I'm kinda surprised actually. I didn't chart this month and so around the time I *thought* I was 11 dpo and due for AF I started to spot, which I always always do prior to AF. I took a test and it was negative. And so I thought for sure AF was knockin on my door. 3-4 days later and continued light spotting but no AF I start to wonder. Then the spotting just stops entirely. I didn't feel one symptom WHATSOEVER. No sore boobs, no frequent urination no nothing! So I think what the heck is going on with my body. Am I entering early menopause? Is this more post m/c hormonal wackiness?? So to prove to myself I wasn't pg I took a test and it was a faint postive!
I'm thrilled beyond words that we conceived again so quickly and on the first time trying after the m/c! Clearly whatever hurdles we had had in ttc beforehand have been overcome. I'm now pretty convinced it was DH's prostate meds that were getting in the way, but then who knows, maybe its just a fluke ... but I really didn't think we would be so lucky to conceive the first time trying! DH is thumping his chest about how awesome his spermies are. Funny, because his SA while not dismal, certainly wasn't stellar either but his SA was done while he was on those damn meds.
But honestly I'm terrified to get my hopes up about this only to have all my hopes for the future ripped away again....But I suppose there isn't anything to be done and I will have to wait and see how it goes.
Whatever the outcome we're on this rollercoaster ride again!
So I got my first beta results finally!
At 5 weeks LMP my beta was 1,272. My doc says this is a good start. I'm not so sure. I'm going in for another beta tomorrow. We'll see how and if its doubling. She says she looks for it to double every 72 hours, but I thought it should double every 48 so I'm a little confused. I wish a good beta could comfort me some but last time my betas were good and doubling and I still had a m/c.
But a good start is a good start and is a first step. And for that I am grateful.
The good news is that, provided my betas are doubling as they should be I will get an early u/s due to my previous m/c. Around 8 weeks, not the typical 10weeks so thats good!
I spotted a little after bd'ing but otherwise no spotting. Its terrible how I run to the toilet constantly. I'm out of my mind with fear and dread about the damn spotting.
2nd Beta taken yesterday: 9,011 !!!
According to this beta calculator I used online my hcg has doubled every 51 hours. I'm so relieved. I was fairly certain they went up, just from my increase in symptoms alone but you just never know...
The week after Thanksgiving I'll get to have my first u/s at which point I'll be almost 8 weeks. Not too much longer to wait!! Just 2 more weeks!
And........... no spotting!
I'm so happy, and still so nervous. I have no fingernails left. I want so very much to trust that all will go well this time, but until I see a thriving heartbeat on an u/s I'm not sure I can break down this protective wall I've put up around me. But with the betas, I did break through and create a peep hole to the other side.
I'm just trying to go with the flow. I have so much to be thankful for. I'm blessed to even get pregnant in the first place.
Stick bean stick!
Houston we have a heartbeat!!: 154bpm.
And as for measurements I'm right on schedule, 8w1d.
I'm so so relieved.

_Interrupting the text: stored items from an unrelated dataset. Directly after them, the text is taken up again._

(** The preferences the worker goes on with: none when the query fails. *)
Definition loaded_preferences (email : option string) (d : db)
  : option preferences :=
  match select_preferences email d with
  | inl p => p
  | inr _ => None
  end.

End Trace.

(* ===================================================================== *)
(** ** Vocabulary for statements about texts                              *)
(* ===================================================================== *)

Module Charset.
Import JS.

(** Characters of a string, as a predicate on codes. *)
Fixpoint all_codes (P : Z -> bool) (s : string) : bool :=
  match s with
  | EmptyString => true
  | String c r => P (code c) && all_codes P r
  end.

Definition is_digit (n : Z) : bool := (48 <=? n) && (n <=? 57).
Definition is_numeral (n : Z) : bool := is_digit n || (n =? 45).
Definition is_seven_bit (n : Z) : bool := (0 <=? n) && (n <=? 127).
Definition not_colon (n : Z) : bool := negb (n =? 58).

Definition is_byte (b : Z) : Prop := 0 <= b < 256.

Definition is_hex (n : Z) : bool :=
  is_digit n || ((97 <=? n) && (n <=? 102)).

(** The text a token decodes to: [id:expiry:signature]. *)
Definition token_text (id expiry signature : string) : string :=
  (id ++ String ":" (expiry ++ String ":" signature))%string.

End Charset.
(** * shopbd: the customer-support ticket store and auto-response classifier

    A shallow embedding of [CustomerSupportManager] from
    [src/customer_support.py]: the ticket collection with its counters, the
    lifecycle operations, the escalation monitor and the keyword classifier.

    Conventions of the embedding.
    - Python integers are unbounded: they are [Z].
    - A ticket is a Python dict with a fixed set of keys plus three keys that
      appear only after some operations ([resolved_by], [updated_by],
      [escalated]); those are [option] fields, [None] meaning "key absent".
      The value [None] of [assigned_to] / [resolution] is [None] as well.
    - [datetime.datetime.now()] is an input: every operation receives the
      clock readings it takes, one argument per call of [now()].  A reading
      is a number of microseconds; [isoformat] / [fromisoformat] are inverse
      to each other and are not represented.
    - Tickets are mutated in place through the reference returned by
      [get_ticket_by_id]; the reference is the position in the list
      ([find_ticket]) and mutation is a list update at that position.
    - [bot.send_message] is an output: every operation returns the list of
      messages it attempts to send.  Delivery failures are caught by the
      source and change nothing else.
    - [save_support_tickets] / [save_support_stats] copy the in-memory
      document to the saved one.  Storage failures are not represented. *)

From Stdlib Require Import ZArith String Ascii List Lia.
From stdpp Require Import base option list gmap strings.

Local Open Scope Z_scope.

(** ** Data model *)

Module Response.
Record t := mk {
  id : Z;
  responder_id : Z;
  response : string;
  is_admin : bool;
  timestamp : Z
}.
End Response.

Module Ticket.
Record t := mk {
  id : Z;
  user_id : Z;
  username : string;
  category : string;
  message : string;
  status : string;
  priority : string;
  created_at : Z;
  updated_at : Z;
  responses : list Response.t;
  assigned_to : option Z;
  resolution : option string;
  resolved_by : option Z;
  updated_by : option Z;
  escalated : option bool
}.

(** [ticket['responses'].append(r); ticket['updated_at'] = now] *)
Definition respond (r : Response.t) (now : Z) (tk : t) : t :=
  mk (id tk) (user_id tk) (username tk) (category tk) (message tk)
     (status tk) (priority tk) (created_at tk) now
     (responses tk ++ [r]) (assigned_to tk) (resolution tk)
     (resolved_by tk) (updated_by tk) (escalated tk).

(** the four assignments of [resolve_ticket] *)
Definition resolve (res : string) (now admin_id : Z) (tk : t) : t :=
  mk (id tk) (user_id tk) (username tk) (category tk) (message tk)
     "resolved" (priority tk) (created_at tk) now
     (responses tk) (assigned_to tk) (Some res)
     (Some admin_id) (updated_by tk) (escalated tk).

(** the three assignments of [update_ticket_status] *)
Definition set_status (new_status : string) (now admin_id : Z) (tk : t) : t :=
  mk (id tk) (user_id tk) (username tk) (category tk) (message tk)
     new_status (priority tk) (created_at tk) now
     (responses tk) (assigned_to tk) (resolution tk)
     (resolved_by tk) (Some admin_id) (escalated tk).

(** the three assignments of [escalate_ticket] *)
Definition escalate (now : Z) (tk : t) : t :=
  mk (id tk) (user_id tk) (username tk) (category tk) (message tk)
     (status tk) "high" (created_at tk) now
     (responses tk) (assigned_to tk) (resolution tk)
     (resolved_by tk) (updated_by tk) (Some true).
End Ticket.

(** [data/support_tickets.json] *)
Module SupportTickets.
Record t := mk {
  tickets : list Ticket.t;
  next_ticket_id : Z;
  active_tickets : Z;
  resolved_tickets : Z
}.
End SupportTickets.

(** [data/support_stats.json] *)
Module SupportStats.
Record t := mk {
  total_tickets : Z;
  resolved_tickets : Z;
  avg_response_time : Z;
  customer_satisfaction : Z;
  daily_tickets : gmap string Z;
  category_stats : gmap string Z
}.
End SupportStats.

(** What the manager hands to [bot.send_message]: the recipient and the
    ticket the text is about. *)
Inductive notification :=
  | NewTicket (admin_id ticket_id : Z)
  | TicketResponse (user_id ticket_id response_id : Z)
  | TicketResolved (user_id ticket_id : Z)
  | StatusUpdate (user_id ticket_id : Z) (status : string) (msg : option string)
  | TicketEscalated (admin_id ticket_id : Z).

Record manager := Manager {
  admin_users : list Z;
  support_tickets : SupportTickets.t;
  support_stats : SupportStats.t;
  saved_tickets : option SupportTickets.t;
  saved_stats : option SupportStats.t
}.

(** [load_support_tickets] when the file does not exist *)
Definition load_support_tickets : SupportTickets.t :=
  SupportTickets.mk [] 1 0 0.

(** [load_support_stats] when the file does not exist *)
Definition load_support_stats : SupportStats.t :=
  SupportStats.mk 0 0 0 0 ∅ ∅.

(** [__init__] on an empty data directory *)
Definition init (admins : list Z) : manager :=
  Manager admins load_support_tickets load_support_stats None None.

Definition save_support_tickets (m : manager) : manager :=
  Manager (admin_users m) (support_tickets m) (support_stats m)
          (Some (support_tickets m)) (saved_stats m).

Definition save_support_stats (m : manager) : manager :=
  Manager (admin_users m) (support_tickets m) (support_stats m)
          (saved_tickets m) (Some (support_stats m)).

Definition with_tickets (st : SupportTickets.t) (m : manager) : manager :=
  Manager (admin_users m) st (support_stats m) (saved_tickets m) (saved_stats m).

Definition with_stats (ss : SupportStats.t) (m : manager) : manager :=
  Manager (admin_users m) (support_tickets m) ss (saved_tickets m) (saved_stats m).

Definition tickets_of (m : manager) : list Ticket.t :=
  SupportTickets.tickets (support_tickets m).

(** [d[k] += 1] after [if k not in d: d[k] = 0] *)
Definition bump (k : string) (d : gmap string Z) : gmap string Z :=
  <[k := default 0 (d !! k) + 1]> d.

(** ** Lifecycle operations *)

(** The loop of [get_ticket_by_id]: the first ticket whose id matches,
    together with its position. *)
Definition find_ticket (ticket_id : Z) (tks : list Ticket.t)
  : option (nat * Ticket.t) :=
  list_find (λ tk, Ticket.id tk = ticket_id) tks.

Definition get_ticket_by_id (ticket_id : Z) (m : manager) : option Ticket.t :=
  snd <$> find_ticket ticket_id (tickets_of m).

Definition notify_admins_new_ticket (m : manager) (tk : Ticket.t)
  : list notification :=
  (λ a, NewTicket a (Ticket.id tk)) <$> admin_users m.

Definition create_support_ticket (now_created now_updated : Z) (today : string)
    (user_id : Z) (username category message : string) (m : manager)
  : Z * manager * list notification :=
  let st := support_tickets m in
  let ss := support_stats m in
  let ticket_id := SupportTickets.next_ticket_id st in
  let ticket :=
    Ticket.mk ticket_id user_id username category message "open" "medium"
              now_created now_updated [] None None None None None in
  let st' :=
    SupportTickets.mk (SupportTickets.tickets st ++ [ticket])
                      (SupportTickets.next_ticket_id st + 1)
                      (SupportTickets.active_tickets st + 1)
                      (SupportTickets.resolved_tickets st) in
  let ss' :=
    SupportStats.mk (SupportStats.total_tickets ss + 1)
                    (SupportStats.resolved_tickets ss)
                    (SupportStats.avg_response_time ss)
                    (SupportStats.customer_satisfaction ss)
                    (bump today (SupportStats.daily_tickets ss))
                    (bump category (SupportStats.category_stats ss)) in
  let m' := save_support_stats (save_support_tickets (with_stats ss' (with_tickets st' m))) in
  (ticket_id, m', notify_admins_new_ticket m' ticket).

Definition get_user_tickets (user_id : Z) (m : manager) : list Ticket.t :=
  filter (λ tk, Ticket.user_id tk = user_id) (tickets_of m).

(** Replace the ticket at position [i]; the counters are left alone. *)
Definition store_ticket (i : nat) (tk : Ticket.t) (st : SupportTickets.t)
  : SupportTickets.t :=
  SupportTickets.mk (<[i := tk]> (SupportTickets.tickets st))
                    (SupportTickets.next_ticket_id st)
                    (SupportTickets.active_tickets st)
                    (SupportTickets.resolved_tickets st).

Definition add_ticket_response (now_stamp now_updated : Z)
    (ticket_id responder_id : Z) (response : string) (is_admin : bool)
    (m : manager) : bool * manager * list notification :=
  match find_ticket ticket_id (tickets_of m) with
  | None => (false, m, [])
  | Some (i, ticket) =>
      let response_data :=
        Response.mk (Z.of_nat (length (Ticket.responses ticket)) + 1)
                    responder_id response is_admin now_stamp in
      let ticket' := Ticket.respond response_data now_updated ticket in
      let m' := save_support_tickets
                  (with_tickets (store_ticket i ticket' (support_tickets m)) m) in
      (true, m',
       if is_admin
       then [TicketResponse (Ticket.user_id ticket') (Ticket.id ticket')
                            (Response.id response_data)]
       else [])
  end.

Definition resolve_ticket (now : Z) (ticket_id : Z) (resolution : string)
    (admin_id : Z) (m : manager) : bool * manager * list notification :=
  match find_ticket ticket_id (tickets_of m) with
  | None => (false, m, [])
  | Some (i, ticket) =>
      let ticket' := Ticket.resolve resolution now admin_id ticket in
      let st := store_ticket i ticket' (support_tickets m) in
      let st' :=
        SupportTickets.mk (SupportTickets.tickets st)
                          (SupportTickets.next_ticket_id st)
                          (SupportTickets.active_tickets st - 1)
                          (SupportTickets.resolved_tickets st + 1) in
      let ss := support_stats m in
      let ss' :=
        SupportStats.mk (SupportStats.total_tickets ss)
                        (SupportStats.resolved_tickets ss + 1)
                        (SupportStats.avg_response_time ss)
                        (SupportStats.customer_satisfaction ss)
                        (SupportStats.daily_tickets ss)
                        (SupportStats.category_stats ss) in
      let m' := save_support_stats (save_support_tickets (with_stats ss' (with_tickets st' m))) in
      (true, m', [TicketResolved (Ticket.user_id ticket') (Ticket.id ticket')])
  end.
(** * Plannotator: anchor resolution, highlight lifecycle and share links

    A shallow embedding of the annotation viewer ([Viewer.tsx]), of the
    sharing hook ([useSharing.ts]) and of the identity helper
    ([identity.ts]), with the properties their specification states, and of
    the plan server ([server/index.ts]) with its hook script, the settings
    dialog ([Settings.tsx]) and the [localStorage] variant of the identity
    helper, with properties read off the code.

    JavaScript strings are modelled as [string] (one [ascii] per code
    unit), DOM nodes as a rose tree of text nodes and elements, node
    references as paths (child indices from the viewer's container). *)

From Stdlib Require Import String Ascii List Arith NArith Bool Lia.
From Stdlib Require Import DecimalString DecimalNat DecimalN FinFun Sorted.
Import ListNotations.

Infix "+++" := String.append (right associativity, at level 60).

(** ** JavaScript string primitives *)

Module JsString.

(** [s.length] *)
Definition len (s : string) : nat := String.length s.
Arguments len : simpl never.

(** [s.slice(0, n)] for [0 <= n] *)
Fixpoint take (n : nat) (s : string) : string :=
  match n, s with
  | S k, String c s' => String c (take k s')
  | _, _ => EmptyString
  end.

(** [s.slice(n)] for [0 <= n] *)
Fixpoint drop (n : nat) (s : string) : string :=
  match n, s with
  | S k, String _ s' => drop k s'
  | _, _ => s
  end.

(** [s.substring(a, b)] for [a <= b] *)
Definition substring (a b : nat) (s : string) : string :=
  take (b - a) (drop a s).

(** [s.startsWith(pat)] *)
Fixpoint startsWith (pat s : string) : bool :=
  match pat, s with
  | EmptyString, _ => true
  | String _ _, EmptyString => false
  | String a pat', String b s' => Ascii.eqb a b && startsWith pat' s'
  end.

(** [s.indexOf(pat)]; [None] stands for the result [-1]. *)
Fixpoint indexOf (s pat : string) : option nat :=
  if startsWith pat s then Some 0
  else match s with
       | EmptyString => None
       | String _ s' => option_map S (indexOf s' pat)
       end.

(** [s.split(sep)[0]]: the part of [s] before the first [sep]; with an
    empty separator [split] cuts [s] into its code units, and element
    [0] of the empty array is [undefined] ([None]). *)
Definition splitFirst (s sep : string) : option string :=
  match sep with
  | EmptyString =>
      match s with
      | EmptyString => None
      | String c _ => Some (String c EmptyString)
      end
  | String _ _ =>
      match indexOf s sep with
      | Some i => Some (take i s)
      | None => Some s
      end
  end.

(** [pat] occurs in [s] at index [i]. *)
Definition occursAt (s pat : string) (i : nat) : Prop :=
  i <= len s /\ startsWith pat (drop i s) = true.

Definition concat (l : list string) : string :=
  fold_right String.append EmptyString l.

(** [piece] is a part of [s]: it lies in [s] between two other parts. *)
Definition factorOf (piece s : string) : Prop :=
  exists pre post, s = pre +++ piece +++ post.

End JsString.

Import JsString.

(** ** The document tree *)

Definition path := list nat.

Record attrs := {
  tagName : string;
  classList : list string;
  dataBindId : option string;      (* [data-bind-id], set by the viewer *)
  dataBlockId : option string;     (* [data-block-id], set by the renderer *)
  dataHighlightId : option string  (* set by the selection highlighter *)
}.

#[local] Unset Elimination Schemes.
Inductive node : Type :=
| Text (data : string)
| Elem (a : attrs) (kids : list node).
#[local] Set Elimination Schemes.

(** Induction over the tree, with the hypothesis for every child. *)
Fixpoint node_induction (P : node -> Prop)
    (HText : forall s, P (Text s))
    (HElem : forall a kids, Forall P kids -> P (Elem a kids))
    (n : node) : P n :=
  match n with
  | Text s => HText s
  | Elem a kids =>
      HElem a kids
        ((fix go (l : list node) : Forall P l :=
            match l with
            | [] => Forall_nil P
            | k :: l' => Forall_cons k (node_induction P HText HElem k) (go l')
            end) kids)
  end.

(** [node.textContent] *)
Fixpoint textContent (n : node) : string :=
  match n with
  | Text s => s
  | Elem _ kids =>
      (fix go (l : list node) : string :=
         match l with
         | [] => EmptyString
         | k :: l' => textContent k +++ go l'
         end) kids
  end.

Arguments textContent : simpl never.

Definition textOfList (l : list node) : string :=
  JsString.concat (map textContent l).

(** The text nodes below [n] in document order, each with its path: what a
    [TreeWalker] with [NodeFilter.SHOW_TEXT] hands out through [nextNode]. *)
Fixpoint textNodes (n : node) : list (path * string) :=
  match n with
  | Text s => [([], s)]
  | Elem _ kids =>
      (fix go (i : nat) (l : list node) : list (path * string) :=
         match l with
         | [] => []
         | k :: l' =>
             map (fun ps => (i :: fst ps, snd ps)) (textNodes k) ++ go (S i) l'
         end) 0 kids
  end.

(** The data of the text nodes below [n], in document order. *)
Fixpoint leaves (n : node) : list string :=
  match n with
  | Text s => [s]
  | Elem _ kids => flat_map leaves kids
  end.

Definition textNodesFrom (i : nat) (l : list node) : list (path * string) :=
  (fix go (i : nat) (l : list node) : list (path * string) :=
     match l with
     | [] => []
     | k :: l' =>
         map (fun ps => (i :: fst ps, snd ps)) (textNodes k) ++ go (S i) l'
     end) i l.

Fixpoint nodeAt (p : path) (n : node) : option node :=
  match p with
  | [] => Some n
  | i :: p' =>
      match n with
      | Text _ => None
      | Elem _ kids =>
          match nth_error kids i with
          | Some k => nodeAt p' k
          | None => None
          end
      end
  end.

Fixpoint path_eqb (p q : path) : bool :=
  match p, q with
  | [], [] => true
  | i :: p', j :: q' => Nat.eqb i j && path_eqb p' q'
  | _, _ => false
  end.

(** ** Ranges *)

Record Range := {
  startContainer : path;
  startOffset : nat;
  endContainer : path;
  endOffset : nat
}.

(** Text of the walk from the start of list [nodes] up to the end boundary. *)
Fixpoint rangeTextTo (ep : path) (eo : nat) (nodes : list (path * string))
  : option string :=
  match nodes with
  | [] => None
  | (p, t) :: rest =>
      if path_eqb p ep then Some (take eo t)
      else option_map (String.append t) (rangeTextTo ep eo rest)
  end.

(** [range.toString()] for a range whose boundary points lie in text nodes:
    the data of the text nodes from the start boundary to the end boundary. *)
Fixpoint rangeTextIn (r : Range) (nodes : list (path * string))
  : option string :=
  match nodes with
  | [] => None
  | (p, t) :: rest =>
      if path_eqb p (startContainer r) then
        if path_eqb p (endContainer r)
        then Some (substring (startOffset r) (endOffset r) t)
        else option_map (String.append (drop (startOffset r) t))
               (rangeTextTo (endContainer r) (endOffset r) rest)
      else rangeTextIn r rest
  end.

Definition rangeToString (dom : node) (r : Range) : option string :=
  rangeTextIn r (textNodes dom).

(** Index of a boundary point in the flattened text of the walked nodes. *)
Fixpoint flatIndexIn (p : path) (o : nat) (nodes : list (path * string))
  : option nat :=
  match nodes with
  | [] => None
  | (q, t) :: rest =>
      if path_eqb q p then Some o
      else option_map (Nat.add (len t)) (flatIndexIn p o rest)
  end.

Definition rangeStartIndex (dom : node) (r : Range) : option nat :=
  flatIndexIn (startContainer r) (startOffset r) (textNodes dom).

(** [fullText] of [findTextInDOM]: the walked text nodes joined. *)
Definition texts (nodes : list (path * string)) : string :=
  JsString.concat (map snd nodes).

(** Text of the walk from the boundary point [(sp, so)] to the end of the
    list [nodes]. *)
Fixpoint rangeTextFrom (sp : path) (so : nat) (nodes : list (path * string))
  : option string :=
  match nodes with
  | [] => None
  | (p, t) :: rest =>
      if path_eqb p sp then Some (drop so t +++ texts rest)
      else rangeTextFrom sp so rest
  end.

(** ** AnchorResolver: [findTextInDOM] *)

Module Resolver.

(** First loop of [findTextInDOM]: the first text node that holds
    [searchText] whole. *)
Fixpoint fastPath (searchText : string) (nodes : list (path * string))
  : option Range :=
  match nodes with
  | [] => None
  | (p, text) :: rest =>
      match indexOf text searchText with
      | Some index =>
          Some {| startContainer := p; startOffset := index;
                  endContainer := p; endOffset := index + len searchText |}
      | None => fastPath searchText rest
      end
  end.

(** Second loop: walk the text nodes again with the running [charCount];
    returns [startNode]/[startOffset] and [endNode]/[endOffset]. *)
Fixpoint slowWalk (searchIndex searchLen charCount : nat)
    (start : option (path * nat)) (nodes : list (path * string))
  : option (path * nat) * option (path * nat) :=
  match nodes with
  | [] => (start, None)
  | (p, text) :: rest =>
      let nodeLength := len text in
      let start' :=
        match start with
        | None =>
            if searchIndex <? charCount + nodeLength
            then Some (p, searchIndex - charCount)
            else None
        | Some _ => start
        end in
      match start' with
      | Some _ =>
          if searchIndex + searchLen <=? charCount + nodeLength
          then (start', Some (p, searchIndex + searchLen - charCount))
          else slowWalk searchIndex searchLen (charCount + nodeLength)
                 start' rest
      | None =>
          slowWalk searchIndex searchLen (charCount + nodeLength) start' rest
      end
  end.

(** [findTextInDOM(searchText)] on the container [dom]; [hasSelection]
    says whether [window.getSelection()] returns an object. [None] is the
    source's [null]. *)
Definition findTextInDOM (dom : node) (hasSelection : bool)
    (searchText : string) : option Range :=
  match fastPath searchText (textNodes dom) with
  | Some r => Some r
  | None =>
      let fullText := textContent dom in
      match indexOf fullText searchText with
      | None => None
      | Some searchIndex =>
          if negb hasSelection then None
          else
            match slowWalk searchIndex (len searchText) 0 None
                    (textNodes dom) with
            | (Some (sn, so), Some (en, eo)) =>
                Some {| startContainer := sn; startOffset := so;
                        endContainer := en; endOffset := eo |}
            | _ => None
            end
      end
  end.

I have been so nervous these last couple of weeks but genereally very hopeful. In so many ways this pg has been so different than last time. For one, no spotting at all and also I'd say in general my symptoms have been stronger and more consistent. So I dared to hope it would go well today and it did.
I know I'm not out of the woods just yet. I wonder when I might finally feel that sense of peace that at the end of this journey I'll be holding a little baby in my arms. At any rate, I'm feeling enormously blessed and lucky to have made it this far. Nothing to do but to take this journey one day at a time.